Historians entertained themselves for two centuries trying to put names to the volunteers, and even arguing over whether there were not really six, or eight, who took the final ride. Over the years, however, the Seven transcended their status as military heroes. They came eventually to symbolize the noblest sentiments of the Confederacy: the mutual commitment between government and its most desperate citizens.
I made arrangements to go home.
Fortunately, my connections with the world on which I’d been living for the preceding three years were tenuous. I had little trouble dissolving my business interests, after which I made arrangements to sell off most of my property, and packed the rest. I said good-bye to the couple of people who mattered to me (promising, as we always do, to exchange visits). That was a joke, considering how far Rambuckle was from Rimway, and how much I hated starships.
On the day that I was to leave, a second communication arrived from Brimbury & Conn. This one was hardcopy:
We regret to inform you there has been a break-in at Gabriel’s home. Thieves took some electronic equipment, silverware, a few other items. Nothing of substantial value. They missed the artifacts. We have initiated steps to see there is no recurrence.
That seemed a suspicious coincidence. I wondered about the security of the Tanner file, and considered asking the lawyers about it before committing myself to travel to Rimway. But owing to the distances involved, I couldn’t hope for an answer inside twenty days. So I dismissed the notion as overactive imagination, and headed home.
As I mentioned, I abhor starflight, and I avoided it when I could. A lot of people get nauseated during the transitions between Armstrong and linear space, but it seems to hit me especially hard. I also have trouble adjusting to changes in gravity, time, and climate.
Moreover, there was the sheer uncertainty and inconvenience of it all. In those days, you never knew when you’d arrive at a destination. Vessels traveling through Armstrong space could not determine their position with regard to the outside world. That made navigation a trifle uncertain. Everything was done on dead reckoning, which is to say that the computers measured onboard elapsed time, tried to compensate for the uncertainties of entry, and everyone hoped for the best. Occasionally, vectors got displaced and vessels materialized a thousand light years from their destinations.

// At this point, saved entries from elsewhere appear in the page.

(** The rows of a column as encoded pairs. *)
Lemma rows_as_pairs {A} (f : PointIdType * A → bytes * bytes) (P : PointIdType * A → Prop)
    (rows : list (bytes * bytes)) :
  (∀ p, (f p).1 = store_key p.1) → NoDup rows.*1 →
  (∀ r, r ∈ rows → ∃ p, r = f p ∧ P p) →
  ∃ ps, rows = f <$> ps ∧ Forall P ps ∧ NoDup ps.*1.
Proof.
  intros Hf. induction rows as [|r rows IH]; intros Hnd Hrows.
  { exists []. split_and!; [done|constructor|constructor]. }
  apply NoDup_cons in Hnd as [Hr Hnd].
  destruct IH as (ps & -> & HP & Hps); [done|intros; apply Hrows; by right|].
  destruct (Hrows r) as (p & -> & Hp); [by left|]. exists (p :: ps).
  split_and!; [done|by constructor|]. apply NoDup_cons. split; [|done].
  intros (q & Hq & Hin)%list_elem_of_fmap. apply Hr. rewrite Hf, Hq, <-Hf.
  apply list_elem_of_fmap. eexists (f q). split; [done|]. apply list_elem_of_fmap. by exists q.
Qed.

Lemma iter_cf_NoDup (db : DB) cf : NoDup (iter_cf db cf).*1.
Proof. rewrite iter_cf_view. apply NoDup_fst_map_to_list. Qed.

Lemma elem_of_iter_cf (db : DB) cf k v : (k, v) ∈ iter_cf db cf ↔ cf_view db cf !! k = Some v.
Proof. by rewrite iter_cf_view, elem_of_map_to_list. Qed.

Lemma synced_mapping_rows t :
  synced t → ∃ ps, iter_cf (store t) DB_MAPPING_CF = mapping_row <$> ps ∧ NoDup ps.*1 ∧
    ∀ e i, (e, i) ∈ ps ↔ simple_internal_id t e = Some i.
Proof.
  intros Hs. destruct (rows_as_pairs mapping_row (λ p, simple_internal_id t p.1 = Some p.2)
    (iter_cf (store t) DB_MAPPING_CF)) as (ps & Heq & HP & Hnd).
  - done.
  - apply iter_cf_NoDup.
  - intros [k v] Hin. apply elem_of_iter_cf, (synced_mapping t Hs) in Hin as (e & i & -> & -> & He).
    by exists (e, i).
  - exists ps. split_and!; [done..|]. intros e i. split.
    + intros Hin. by apply (proj1 (Forall_forall _ _) HP _ Hin).
    + intros He. assert ((store_key e, ser_usize i) ∈ mapping_row <$> ps) as Hin.
      { rewrite <-Heq. apply elem_of_iter_cf, (synced_mapping t Hs). by exists e, i. }
      apply list_elem_of_fmap in Hin as ([e' i'] & [= Hk _] & Hin).
      pose proof (proj1 (Forall_forall _ _) HP _ Hin) as He'. simpl in He'.
      apply store_key_inj in Hk as ->; [|by eapply synced_valid..]. congruence.
Qed.

Lemma synced_version_rows t :
  synced t → ∃ vs, iter_cf (store t) DB_VERSIONS_CF = version_row <$> vs ∧ NoDup vs.*1 ∧
    Forall (λ p, valid_id p.1 ∧ (p.2 ≤ u64_max)%N ∧
      ∃ i, simple_internal_id t p.1 = Some i ∧ simple_internal_version t i = Some p.2) vs.
Proof.
  intros Hs. destruct (rows_as_pairs version_row (λ p, valid_id p.1 ∧ (p.2 ≤ u64_max)%N ∧
      ∃ i, simple_internal_id t p.1 = Some i ∧ simple_internal_version t i = Some p.2)
    (iter_cf (store t) DB_VERSIONS_CF)) as (vs & Heq & HP & Hnd).
  - done.
  - apply iter_cf_NoDup.
  - intros [k v] Hin. apply elem_of_iter_cf, (synced_versions t Hs) in Hin
      as (e & i & n & -> & -> & Hn & He & Hi).
    exists (e, n). split; [done|]. simpl. split; [by eapply synced_valid|]. eauto.
  - by exists vs.
Qed.

Lemma wf_NoDup_offsets t ps :
  simple_wf t → NoDup ps.*1 → (∀ e i, (e, i) ∈ ps ↔ simple_internal_id t e = Some i) → NoDup ps.*2.
Proof.
  intros (_ & _ & _ & Hl) Hnd Hps.
  assert (Forall (λ p, simple_internal_id t p.1 = Some p.2) ps) as HF.
  { apply Forall_forall. intros [e i]. apply Hps. }
  clear Hps. induction ps as [|[e i] ps IH]; [constructor|].
  apply NoDup_cons in Hnd as [Hn Hnd]. apply Forall_cons in HF as [He HF].
  apply NoDup_cons. split; [|by apply IH]. intros ([e' i'] & Hi & Hin)%list_elem_of_fmap.
  pose proof (proj1 (Forall_forall _ _) HF _ Hin) as He'. simpl in *. subst i'.
  apply Hl in He, He'. assert (e' = e) as -> by congruence.
  apply Hn, list_elem_of_fmap. by exists (e, i).
Qed.

Lemma empty_maps_wf : maps_wf (mkIdMaps [] [] [] ∅ ∅).
Proof.
  split_and!; try done. intros e i. unfold maps_external_id. simpl.
  destruct e; simpl; by rewrite lookup_empty.
Qed.

(** Reopening a synced store. *)
Lemma synced_open t :
  synced t → ∃ t', simple_open (store t) = Ok t' ∧ same_tracker t t'.
Proof.
  intros Hs. pose proof (synced_wf t Hs) as Hwf. destruct (synced_cf t Hs) as [Hcf1 Hcf2].
  destruct (synced_mapping_rows t Hs) as (ps & Hrows & Hnd & Hps).
  destruct (synced_version_rows t Hs) as (vs & Hvrows & Hvnd & Hvs).
  assert (∀ cf, cf_handle (store t) cf = true →
    column_iter cf (store t) = Ok (iter_cf (store t) cf)) as Hiter.
  { intros cf Hcf. rewrite column_iter_eq. unfold get_column_family. by rewrite Hcf. }
  unfold simple_open. rewrite !Hiter, Hrows by done.
  destruct (open_mapping_fold ps _ empty_maps_wf Hnd) as (m & Hm & Hmwf & Hmver & Hmget).
  { by eapply wf_NoDup_offsets. }
  { apply Forall_forall. intros [e i] Hin. apply Hps in Hin. split_and!.
    - by eapply synced_valid.
    - pose proof (maps_wf_bound _ _ _ Hwf Hin) as Hi. cbn [snd].
      pose proof (proj1 (proj2 (proj2 Hwf))) as Hmax. lia.
    - destruct e; apply lookup_empty.
    - done. }
  cbn [mbind result_bind]. rewrite Hm. cbn [mbind result_bind].
  rewrite Hvrows. cbn [mbind result_bind].
  destruct (open_version_fold vs m Hmwf Hvnd) as (m' & Hm' & Hget & Hext & Hin & Hout).
  { eapply Forall_impl; [exact Hvs|]. by intros p (? & ? & _). }
  rewrite Hm'. cbn [mbind result_bind]. eexists. split; [done|].
  assert (∀ e, maps_get m e = maps_get (maps t) e) as Hsame.
  { intros e. apply option_eq. intros i. rewrite Hmget, Hps. unfold simple_internal_id.
    split; [intros [?|Hnone]; [done|]|by left]. by destruct e; simpl in Hnone; rewrite lookup_empty in Hnone. }
  assert (∀ i, maps_external_id m i = maps_external_id (maps t) i) as Hsame'.
  { intros i. apply option_eq. intros e. destruct Hmwf as (_ & _ & _ & Hl), Hwf as (_ & _ & _ & Hl').
    by rewrite <-Hl, <-Hl', Hsame. }
  unfold same_tracker, simple_internal_id, simple_external_id, simple_internal_version. simpl.
  split_and!; [intros e; by rewrite Hget|intros i; by rewrite Hext|].
  intros i [e Hi]. rewrite <-Hsame' in Hi. apply Hmwf in Hi.
  destruct (decide (e ∈ vs.*1)) as [([e' n] & -> & Hevs)%list_elem_of_fmap|Hno].
  - rewrite (Hin _ _ _ Hevs Hi). simpl.
    destruct (proj1 (Forall_forall _ _) Hvs _ Hevs) as (_ & _ & j & Hj & Hver). simpl in *.
    unfold simple_internal_id in Hj. rewrite <-Hsame in Hj. simplify_eq.
    unfold simple_internal_version in Hver. by rewrite Hver.
  - destruct (Hout i) as [-> _].
    { intros e' n Hevs He'. apply Hno, list_elem_of_fmap. exists (e', n). split; [|done].
      destruct Hmwf as (_ & _ & _ & Hl). apply Hl in He', Hi. simpl. congruence. }
    rewrite Hmver. simpl. rewrite Hsame in Hi.
    destruct (synced_version_of t Hs e i Hi) as [H0|[v Hv]]; [by symmetry|].
    apply elem_of_iter_cf in Hv. rewrite Hvrows in Hv.
    apply list_elem_of_fmap in Hv as ([e' n] & [= Hk _] & Hevs). exfalso. apply Hno.
    apply list_elem_of_fmap. exists (e', n). split; [|done]. simpl.
    apply store_key_inj; [by eapply synced_valid| |done].
    by apply (proj1 (Forall_forall _ _) Hvs _ Hevs).
Qed.

Lemma simple_internal_link e i t (db : DB) e' :
  simple_internal_id (mkSimpleIdTracker (link_maps e i (maps t)) db) e' =
    if decide (e' = e) then Some i else simple_internal_id t e'.
Proof. unfold simple_internal_id, link_maps. simpl. by autorewrite with id_maps. Qed.

Lemma simple_internal_drop e t (db : DB) e' :
  simple_internal_id (mkSimpleIdTracker (drop_maps e (maps t)) db) e' =
    if decide (e' = e) then None else simple_internal_id t e'.
Proof. apply maps_get_drop. Qed.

The most unnerving possibility, though, was that of re-entering linear space inside a physical object. If the odds were heavily against such an occurrence, it was nevertheless something I always thought of when a vessel was preparing to make its return jump. You never really knew where you were going to come out.
There is, in fact, evidence that this is what happened to the Hampton almost a century ago. The Hampton was a small freighter which, like Capella, disappeared in nonlinear. She was carrying a cargo of manufactured goods to a mining colony in the Marmichon System. At about the time the vessel was to have made the jump from hyper, an outer planet—the gas giant Marmichon VI—blew up. No one has ever advanced an explanation of how a world can explode without help. Speculation at the time held that the vessel materialized inside the iron core, and that the antimatter fuel in the Armstrong drive unit initiated the explosion.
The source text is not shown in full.